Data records
=== Section Start ===

(** ** Areas *)
Definition sound_area (a body : list Z) : Prop :=
  exists n rest, a = 1 :: n :: body ++ rest /\ Z.of_nat (length a) = 8 * n /\ 0 < n <= 52 /\ u8 (sum a) = 0.
Lemma checksum_zero d : u8 (sum (appendDataChecksum d)) = 0.
Proof.
  unfold appendDataChecksum. rewrite sum_app. cbn [sum]. rewrite Z.add_0_r, u8_add_r.
  unfold u8. rewrite <- Zplus_mod_idemp_l, Z.add_opp_diag_r. done.
Qed.
Lemma padData_spec d : exists z, padData d = d ++ z /\ (length z < 8)%nat /\ ((length (d ++ z) + 1) mod 8 = 0)%nat.
Proof.
  unfold padData, vector_resize, checksumSize, recordUnitOfMeasurement.
  pose proof (Nat.div_mod (length d + 1) 8 ltac:(lia)) as E. pose proof (Nat.mod_upper_bound (length d + 1) 8 ltac:(lia)) as Hb.
  set (r := ((length d + 1) mod 8)%nat) in *. destruct (Nat.ltb_spec 0 r) as [H|H].
  - exists (replicate (8 - r) 0). rewrite take_ge by lia. replace (length d + 8 - r - length d)%nat with (8 - r)%nat by lia.
    split; [done|]. rewrite length_app, length_replicate. split; [lia|].
    replace (length d + (8 - r) + 1)%nat with (((length d + 1) / 8 + 1) * 8)%nat by lia. apply Nat.Div0.mod_mul.
  - exists []. rewrite app_nil_r. split; [done|]. split; [cbn [length]; lia|]. fold r. lia.
Qed.
Lemma post_area body : (length body <= 400)%nat -> sound_area (postFormatProcessing (1 :: 0 :: body)) body.
Proof.
  intros Hb. unfold postFormatProcessing. destruct (padData_spec (1 :: 0 :: body)) as (z & -> & Hz & Hm).
  pose proof (Nat.div_mod (length ((1 :: 0 :: body) ++ z) + 1) 8 ltac:(lia)) as E. rewrite Hm in E.
  unfold checksumSize, recordUnitOfMeasurement. set (l := (1 :: 0 :: body) ++ z) in *. set (q := ((length l + 1) / 8)%nat) in *.
  assert (length l = (2 + length body + length z)%nat) as Hl by (unfold l; rewrite length_app; done).
  assert (u8 (Z.of_nat q) = Z.of_nat q) as -> by (apply Z.mod_small; lia).
  set (n := Z.of_nat q). assert (0 < n <= 52) as Hn by lia.
  exists n, (z ++ [u8 (- u8 (sum (1 :: n :: body ++ z)))]). split; [|split; [|split; [done|apply checksum_zero]]].
  - unfold appendDataChecksum, l. cbn [app insert list_insert areaSizeOffset]. by rewrite <- app_assoc.
  - unfold appendDataChecksum. rewrite length_app, length_insert. cbn [length]. lia.
Qed.

Ltac field_lengths :=
  repeat match goal with |- context [length (field ?p ?k)] =>
    let H := fresh in pose proof (field_length p k) as H; revert H; generalize (length (field p k)); intros ? H end.
Definition board_keys : list string := ["Manufacturer"; "Name"; "Serial Number"; "Part Number"]%string.
Definition product_keys : list string := ["Manufacturer"; "Name"; "Model Number"; "Version"; "Serial Number"]%string.
Definition area_fields (p : PropertyMap) (ks : list string) (empties : nat) : list Z :=
  concat (map (field p) ks ++ replicate empties [0]) ++ [0xC1].
Lemma area_fields_read p ks empties rest fuel : (length ks + empties < fuel)%nat ->
  read_fields fuel (area_fields p ks empties ++ rest) =
    Some (up_to_mark (map (value_of p) ks ++ replicate empties [])).
Proof.
  intros Hf. unfold area_fields. rewrite <- app_assoc. apply fields_read.
  - apply Forall2_app; [|apply Forall2_replicate; exact empty_field].
    clear Hf. induction ks; constructor; [apply field_reads|done].
  - by rewrite length_app, length_map, length_replicate.
Qed.
Lemma area_fields_length p ks empties : (length ks + empties < length (area_fields p ks empties))%nat.
Proof.
  unfold area_fields. rewrite concat_app, !length_app. cbn [length].
  assert (length ks <= length (concat (map (field p) ks)))%nat as H.
  { induction ks as [|k ks IH]; cbn [map concat length]; [lia|]. rewrite length_app. pose proof (field_length p k). lia. }
  assert (length (concat (replicate empties [0])) = empties) as ->; [|lia].
  induction empties as [|n IH]; [done|]. cbn [replicate concat app length]. by rewrite IH.
Qed.

Definition date_bytes {L : Calendar} (p : PropertyMap) : list Z := mfg_bytes (minutes_since_1996 p).
Lemma appendMfgDate_bytes {L : Calendar} p d : appendMfgDate p d = d ++ date_bytes p.
Proof.
  unfold appendMfgDate, date_bytes, minutes_since_1996. destruct (p !! "Mfg Date"%string) as [[|c v]|].
  1, 3: by rewrite <- !app_assoc.
  set (t := timeStringToRaw (c :: v)). unfold secsToMaxMfgdate, secs_from_1970_1996, secs_per_min, maxMfgDateValue.
  assert ((820454400 <=? t) = (0 <=? t - 820454400)) as -> by lia.
  assert ((t <=? 820454400 + 60 * 0xFFFFFF) = (t - 820454400 <=? 60 * 0xFFFFFF)) as -> by lia.
  destruct (0 <=? t - 820454400) eqn:E1; cbn [andb]; [destruct (t - 820454400 <=? 60 * 0xFFFFFF) eqn:E2|]; cbn [andb].
  - rewrite Z.quot_div_nonneg by lia. done.
  - by rewrite <- !app_assoc.
  - by rewrite <- !app_assoc.
Qed.
Lemma mfg_bytes_read m : 0 <= m < 2 ^ 24 -> match mfg_bytes m with [a; b; c] => a + 2 ^ 8 * b + 2 ^ 16 * c = m | _ => False end.
Proof.
  intros Hm. unfold mfg_bytes. change 0xFF with (2 ^ 8 - 1). rewrite !land_mask, !shiftr_div by lia.
  change (2 ^ 8) with 256. change (2 ^ 16) with 65536. change (2 ^ 24) with 16777216 in Hm.
  pose proof (Z.div_mod m 256 ltac:(lia)). pose proof (Z.div_mod (m / 256) 256 ltac:(lia)) as E.
  rewrite Z.div_div in E by lia. change (256 * 256) with 65536 in E.
  rewrite (Z.mod_small (m / 65536)); [lia|]. split; [apply Z.div_pos; lia|apply Z.div_lt_upper_bound; lia].
Qed.
Lemma minutes_range {L : Calendar} p : 0 <= minutes_since_1996 p < 2 ^ 24.
Proof.
  unfold minutes_since_1996. destruct (p !! "Mfg Date"%string) as [[|c v]|]; [lia| |lia].
  destruct (_ && _) eqn:E; [|lia]. apply andb_prop in E as [E1 E2]. apply Z.leb_le in E1, E2.
  split; [apply Z.div_pos; lia|apply Z.div_lt_upper_bound; lia].
Qed.

Definition chassis_body (p : PropertyMap) : list Z :=
  fst (chassis_view p) :: area_fields p ["Model Number"; "Serial Number"]%string 0.
Definition board_body {L : Calendar} (p : PropertyMap) : list Z := 0 :: date_bytes p ++ area_fields p board_keys 2.
Definition product_body (p : PropertyMap) : list Z := 0 :: area_fields p product_keys 3.
(** The appended parts as one list. *)
Ltac area_list := unfold chassis_body, board_body, product_body, board_keys, product_keys, area_fields; cbn [map app concat replicate]; rewrite ?app_nil_r, <- ?app_assoc; reflexivity.
Ltac area_length := unfold chassis_body, board_body, product_body, board_keys, product_keys, date_bytes, mfg_bytes, area_fields; cbn [length map app concat replicate];
  rewrite ?length_app; cbn [length]; field_lengths; lia.
Lemma chassis_area p : p <> ∅ -> sound_area (buildChassisInfoArea p) (chassis_body p).
Proof.
  intros Hp. unfold buildChassisInfoArea. rewrite bool_decide_eq_false_2 by done. cbv zeta.
  unfold preFormatProcessing, appendChassisType. rewrite !appendData_field.
  match goal with |- sound_area (postFormatProcessing ?d) _ => assert (d = 1 :: 0 :: chassis_body p) as -> by area_list end.
  apply post_area. area_length.
Qed.
Lemma board_area {L : Calendar} p : p <> ∅ -> sound_area (buildBoardInfoArea p) (board_body p).
Proof.
  intros Hp. unfold buildBoardInfoArea. rewrite bool_decide_eq_false_2 by done. cbv zeta.
  unfold preFormatProcessing. rewrite !appendData_field, appendMfgDate_bytes.
  match goal with |- sound_area (postFormatProcessing ?d) _ => assert (d = 1 :: 0 :: board_body p) as -> by area_list end.
  apply post_area. area_length.
Qed.
Lemma product_area p : p <> ∅ -> sound_area (buildProductInfoArea p) (product_body p).
Proof.
  intros Hp. unfold buildProductInfoArea. rewrite bool_decide_eq_false_2 by done. cbv zeta.
  unfold preFormatProcessing. rewrite !appendData_field.
  match goal with |- sound_area (postFormatProcessing ?d) _ => assert (d = 1 :: 0 :: product_body p) as -> by area_list end.
  apply post_area. area_length.
Qed.

(** ** The image *)
Lemma read_area_at img pre a post body k o : img = pre ++ a ++ post -> img !! k = Some o -> 0 < o ->
  Z.of_nat (length pre) = 8 * o -> sound_area a body -> read_area k img = Some a.
Proof.
  intros -> Hk Ho Hpre (n & rest & Ea & Hl & Hn & Hs). unfold read_area. rewrite Hk. cbn [mbind option_bind].
  rewrite (proj2 (Z.eqb_neq _ _)) by lia.
  replace (Z.to_nat (8 * o)) with (length pre) by lia.
  rewrite lookup_app_r, Nat.add_comm, Nat.add_sub by lia.
  assert ((a ++ post) !! 1%nat = Some n) as -> by (by rewrite Ea). cbn [mbind option_bind].
  replace (Z.to_nat (8 * n)) with (length a) by lia. rewrite slice_app_exact.
  rewrite !bool_decide_eq_true_2; [done| |done]. by rewrite Ea.
Qed.
Lemma read_area_absent k img : img !! k = Some 0 -> read_area k img = None.
Proof. intros E. unfold read_area. by rewrite E. Qed.

Lemma header_section k n d : 0 <= k <= 200 -> 0 <= n <= 52 ->
  buildCommonHeaderSection (8 * n) (8 * k) d = (8 * (k + n), d ++ [if n =? 0 then 0 else k]).
Proof.
  intros Hk Hn. unfold buildCommonHeaderSection, recordUnitOfMeasurement. destruct (Z.eqb_spec n 0) as [->|H].
  - change (8 * 0 =? 0) with true. cbv iota. by rewrite Z.add_0_r.
  - rewrite (proj2 (Z.eqb_neq _ _)) by lia. change (Z.of_nat 8) with 8.
    rewrite (Z.mul_comm 8 k), Z.mod_mul by lia. change (0 <? 0) with false. cbv iota zeta. rewrite Z.add_0_r.
    unfold u16, u8. rewrite (Z.mod_small (k * 8)) by lia. rewrite Z.div_mul, !Z.mod_small by lia. f_equal. lia.
Qed.

(** A section that is absent or empty has no area. *)
Definition units (a : list Z) : Z := Z.of_nat (length a) / 8.
Lemma section_cases {A} inventory name build body (view : PropertyMap -> A) :
  (forall p, p <> ∅ -> sound_area (build p) (body p)) -> build ∅ = [] ->
  let a := section_area inventory name build in
  (a = [] /\ view_of view name inventory = None) \/
  exists p, inventory !! name = Some p /\ a = build p /\ sound_area a (body p) /\ view_of view name inventory = Some (view p).
Proof.
  intros Hb H0 a. unfold a, section_area, view_of. destruct (inventory !! name) as [p|]; [|by left].
  destruct (decide (p = ∅)) as [->|Hp]; [by left|]. right. exists p. repeat split; auto.
Qed.
Lemma sound_units a body : sound_area a body -> Z.of_nat (length a) = 8 * units a /\ 0 < units a <= 52.
Proof.
  intros (n & rest & _ & Hl & Hn & _). unfold units. rewrite Hl, Z.mul_comm, Z.div_mul by lia. lia.
Qed.
Definition fits (a : list Z) : Prop := Z.of_nat (length a) = 8 * units a /\ 0 <= units a <= 52.
Lemma nil_fits : fits [].
Proof. done. Qed.

Lemma section_fits {A} a (v : option A) (Q : PropertyMap -> Prop) (body : PropertyMap -> list Z) (w : PropertyMap -> A) (E : PropertyMap -> Prop) :
  (a = [] /\ v = None) \/ (exists p, Q p /\ E p /\ sound_area a (body p) /\ v = Some (w p)) -> fits a.
Proof.
  intros [[-> _]|(p & _ & _ & Hs & _)]; [done|]. apply sound_units in Hs. unfold fits. lia.
Qed.

Definition image (c b p : list Z) : list Z :=
  let place (a : list Z) (o : Z) := if units a =? 0 then 0 else o in
  let img := appendDataChecksum [1; 0; place c 1; place b (1 + units c); place p (1 + units c + units b); 0; 0] ++ c ++ b ++ p in
  img ++ replicate (fruMinSize - length img) fruPadValue.
Lemma build_image {L : Calendar} inventory c b p :
  c = section_area inventory "Chassis" buildChassisInfoArea -> b = section_area inventory "Board" buildBoardInfoArea ->
  p = section_area inventory "Product" buildProductInfoArea -> fits c -> fits b -> fits p ->
  buildFruAreaData inventory = image c b p.
Proof.
  intros -> -> -> [Lc Hc] [Lb Hb] [Lp Hp]. unfold buildFruAreaData, image.
  set (c := section_area inventory "Chassis" _) in *. set (b := section_area inventory "Board" _) in *.
  set (p := section_area inventory "Product" _) in *.
  rewrite Lc, Lb, Lp. change commonHeaderFormatSize with (8 * 1). rewrite !header_section by lia. cbv zeta beta iota.
  rewrite <- !app_assoc. cbn [app].
  set (img := appendDataChecksum _ ++ _ ++ _ ++ _).
  assert (length img < fruMinSize)%nat as Hl.
  { unfold img, appendDataChecksum. rewrite !length_app. cbn [length]. unfold fruMinSize. lia. }
  rewrite (proj2 (Nat.ltb_lt _ _)) by done. unfold vector_resize. rewrite take_ge by lia.
  unfold img. by rewrite <- !app_assoc.
Qed.

Lemma image_reads (c b p : list Z) : fits c -> fits b -> fits p ->
  let img := image c b p in
  length img = fruMinSize /\ u8 (sum (take 8 img)) = 0 /\ img !! 0%nat = Some 1 /\
  (c = [] -> read_area 2 img = None) /\ (b = [] -> read_area 3 img = None) /\ (p = [] -> read_area 4 img = None) /\
  (forall body, sound_area c body -> read_area 2 img = Some c) /\
  (forall body, sound_area b body -> read_area 3 img = Some b) /\
  (forall body, sound_area p body -> read_area 4 img = Some p).
Proof.
  intros [Lc Hc] [Lb Hb] [Lp Hp] img. unfold img, image.
  set (hdr := appendDataChecksum _). set (pad := replicate _ _).
  assert (length hdr = 8%nat) as Hh by done.
  assert (length (hdr ++ c ++ b ++ p) <= fruMinSize)%nat as Hl by (rewrite !length_app, Hh; unfold fruMinSize; lia).
  split; [unfold pad; rewrite length_app, length_replicate; lia|].
  split; [rewrite <- app_assoc, <- Hh, take_app_length; apply checksum_zero|]. split; [done|].
  split; [intros ->; by apply read_area_absent|]. split; [intros ->; by apply read_area_absent|].
  split; [intros ->; by apply read_area_absent|].
  split; [|split]; intros body Hs; pose proof (sound_units _ _ Hs) as [_ Hu].
  - apply (read_area_at _ hdr c (b ++ p ++ pad) body 2 1); [by rewrite <- !app_assoc| |done|by rewrite Hh|done].
    unfold hdr, appendDataChecksum. cbn [app lookup list_lookup]. by rewrite (proj2 (Z.eqb_neq (units c) 0)) by lia.
  - apply (read_area_at _ (hdr ++ c) b (p ++ pad) body 3 (1 + units c)); [by rewrite <- !app_assoc| |lia|rewrite length_app; lia|done].
    unfold hdr, appendDataChecksum. cbn [app lookup list_lookup]. by rewrite (proj2 (Z.eqb_neq (units b) 0)) by lia.
  - apply (read_area_at _ (hdr ++ c ++ b) p pad body 4 (1 + units c + units b)); [by rewrite <- !app_assoc| |lia|rewrite !length_app; lia|done].
    unfold hdr, appendDataChecksum. cbn [app lookup list_lookup]. by rewrite (proj2 (Z.eqb_neq (units p) 0)) by lia.
Qed.
(** Set for the operating system's use, without stopping, hard reset, ten
    seconds; the flag of the expiration is cleared. *)
Lemma watchdog_set_get_witness : exists s',
  executionEntry (register_watchdog no_tables) sample_wd_queries sample_wd_owners "one" 0x06 0 0x24 sample_set ∅ sample_watchdog =
    Ret (0x07, 0, 0x24, ccSuccess, []) s' /\
  exists reply rest,
    executionEntry (register_watchdog no_tables) sample_wd_queries sample_wd_owners "one" 0x06 0 0x25 [] ∅ s' =
      Ret (0x07, 0, 0x25, ccSuccess, reply) s' /\
    Request_unpack get_watchdog_res ((new_Payload reply) <| trailingOk := false |>) =
      Ret (inr (4, (0, (true, (false, (1, (0, (0, (0, (0, (0, (100, (100, tt))))))))))))) rest.
Proof.
  apply (watchdog_set_get sample_wd_queries sample_wd_owners "one" 0 (∅ : gmap string Value)
    {| c_priv := Privilege_Admin; c_user := 0; c_session := 0; c_rqSA := 0; c_host := 0 |}
    ltac:(vm_compute; discriminate) ltac:(vm_compute; reflexivity) ltac:(vm_compute; discriminate)
    sample_watchdog true false 4 1 0 5 4 100 (new_Payload sample_set) (new_Payload [])).
  - done.
  - split; vm_compute; intuition congruence.
  - vm_compute. intuition congruence.
  - vm_compute. congruence.
  - vm_compute. reflexivity.
  - reflexivity.
Defined.

(** What a Set command that fails leaves behind: the "do not log" bit and the
    interrupt are the new ones, though nothing else was set. *)
Example failed_set_leaves_flags :
  let s := sample_watchdog <| answers := [MethodError; MethodError] |> <| cachedService := true |> in
  match executionEntry (register_watchdog no_tables) sample_wd_queries sample_wd_owners "one" 0x06 0 0x24
          [0x84; 0x11; 0x01; 0x04; 0x64; 0x00] ∅ s with
  | Ret r s' => r = (0x07, 0, 0x24, ccUnspecifiedError, []) /\ wd s' = wd s /\ timerPreTimeoutInterrupt s' = 1
  | _ => False
  end.
Proof. vm_compute. repeat split. Qed.
(** A pretimeout is accepted, and read as zero. *)
Example pretimeout_is_dropped :
  match executionEntry (register_watchdog no_tables) sample_wd_queries sample_wd_owners "one" 0x06 0 0x24
          [0x44; 0x11; 0x05; 0x04; 0x64; 0x00] ∅ sample_watchdog with
  | Ret _ s' =>
      match executionEntry (register_watchdog no_tables) sample_wd_queries sample_wd_owners "one" 0x06 0 0x25 [] ∅ s' with
      | Ret (_, reply) _ => nth_error reply 2 = Some 0
      | _ => False
      end
  | _ => False
  end.
Proof. vm_compute. reflexivity. Qed.
End Sample.
(** ** Surprises *)

(** A file of changes that lacks a suite of a channel: the start reads a member
    that is not there, which is undefined. *)
Example missing_suite_is_undefined :
  new_CipherConfig (sample_config <| csFile := Some (JObject [(chKey 1, JObject [])]) |>) = Undef NullDeref.
Proof. vm_compute. reflexivity. Qed.
(** Without the default file the changes are not read either, and all levels are
    zero. *)
Example changes_need_the_default : exists s',
  (new_CipherConfig ;;; getCSPrivilegeLevels 1) (sample_config <| csDefaultFile := None |> <| csFile := Some (sample_levels "priv-user") |>) =
  Ret (ccSuccess, replicate 16 0) s'.
Proof. eexists. vm_compute. reflexivity. Qed.
(** A privilege that has no number is read as fifteen, which no request may set. *)
Example unknown_level_is_fifteen : convertToPrivLimitIndex (bytes_of_string "no-access") = 15.
Proof. reflexivity. Qed.
End Samples.
Lemma supported_features_or_of_groups_witness :
  @supported_features Sample.const Sample.strict
    SampleMore.entity_full_strict SampleMore.hass_with_range
  = 959
  /\ @supported_features Sample.const Sample.strict
       SampleMore.entity_full_strict Sample.hass_empty
     = 957.
Proof.
  split.
  - refine (proj1 (@supported_features_or_of_groups Sample.const Sample.strict
                     SampleMore.entity_full_strict SampleMore.hass_with_range
                     ClimateEntityFeature.TARGET_TEMPERATURE_RANGE _)).
    left. exists "climate.base", SampleMore.base_with_range.
    repeat split. discriminate.
  - refine (proj1 (@supported_features_or_of_groups Sample.const Sample.strict
                     SampleMore.entity_full_strict Sample.hass_empty 0 _)).
    right. split; [|reflexivity]. intros entity_id [= <-] _. reflexivity.
Defined.

Lemma add_template_attribute_tracks_prefixed_text_witness :
  @add_template_attribute Sample.strict "_attr_icon"
    (Some {| template := Some "mdi:thermostat" |})
    (SampleMore.world_strict Sample.hass_empty)
  = (inr tt,
     {| self := SampleMore.entity_full_strict; hass := Sample.hass_empty;
        awaited := []; log := [];
        template_attrs :=
          [("_attr_icon",
            {| template :=
                 Some "{% set attribute = '_attr_icon' %}mdi:thermostat" |})]
     |}).
Proof.
  exact (@add_template_attribute_tracks_prefixed_text Sample.strict
           "_attr_icon" {| template := Some "mdi:thermostat" |}
           "mdi:thermostat" (SampleMore.world_strict Sample.hass_empty)
           eq_refl).
Defined.

(** ** Where the code leaves the specification *)

(** Without a state template text, a host whose [Template] insists on a
    string builds no entity, so nothing is ever reachable. *)
Lemma no_world_without_state_template
  {const : Const} {host : Host} config name e w :
  CONF_STATE config = None ->
  Template___init__ None = inl e ->
  ~ reachable config name w.
Proof.
  intros Hstate Hhost Hr.
  destruct (reachable_has_template _ _ _ Hr) as (t & Ht & _).
  rewrite Hstate, Hhost in Ht. discriminate.
Qed.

=== Section End ===

▶ **Work to be completed**
Nothing should be returned except the lines from the first line of the data above through the line with "vector_resize, checksumSize, recordUnitOfMeasurement.", each one exact.

▶ **Task output**
(** ** Areas *)
Definition sound_area (a body : list Z) : Prop :=
  exists n rest, a = 1 :: n :: body ++ rest /\ Z.of_nat (length a) = 8 * n /\ 0 < n <= 52 /\ u8 (sum a) = 0.
Lemma checksum_zero d : u8 (sum (appendDataChecksum d)) = 0.
Proof.
  unfold appendDataChecksum. rewrite sum_app. cbn [sum]. rewrite Z.add_0_r, u8_add_r.
  unfold u8. rewrite <- Zplus_mod_idemp_l, Z.add_opp_diag_r. done.
Qed.
Lemma padData_spec d : exists z, padData d = d ++ z /\ (length z < 8)%nat /\ ((length (d ++ z) + 1) mod 8 = 0)%nat.
Proof.
  unfold padData, vector_resize, checksumSize, recordUnitOfMeasurement.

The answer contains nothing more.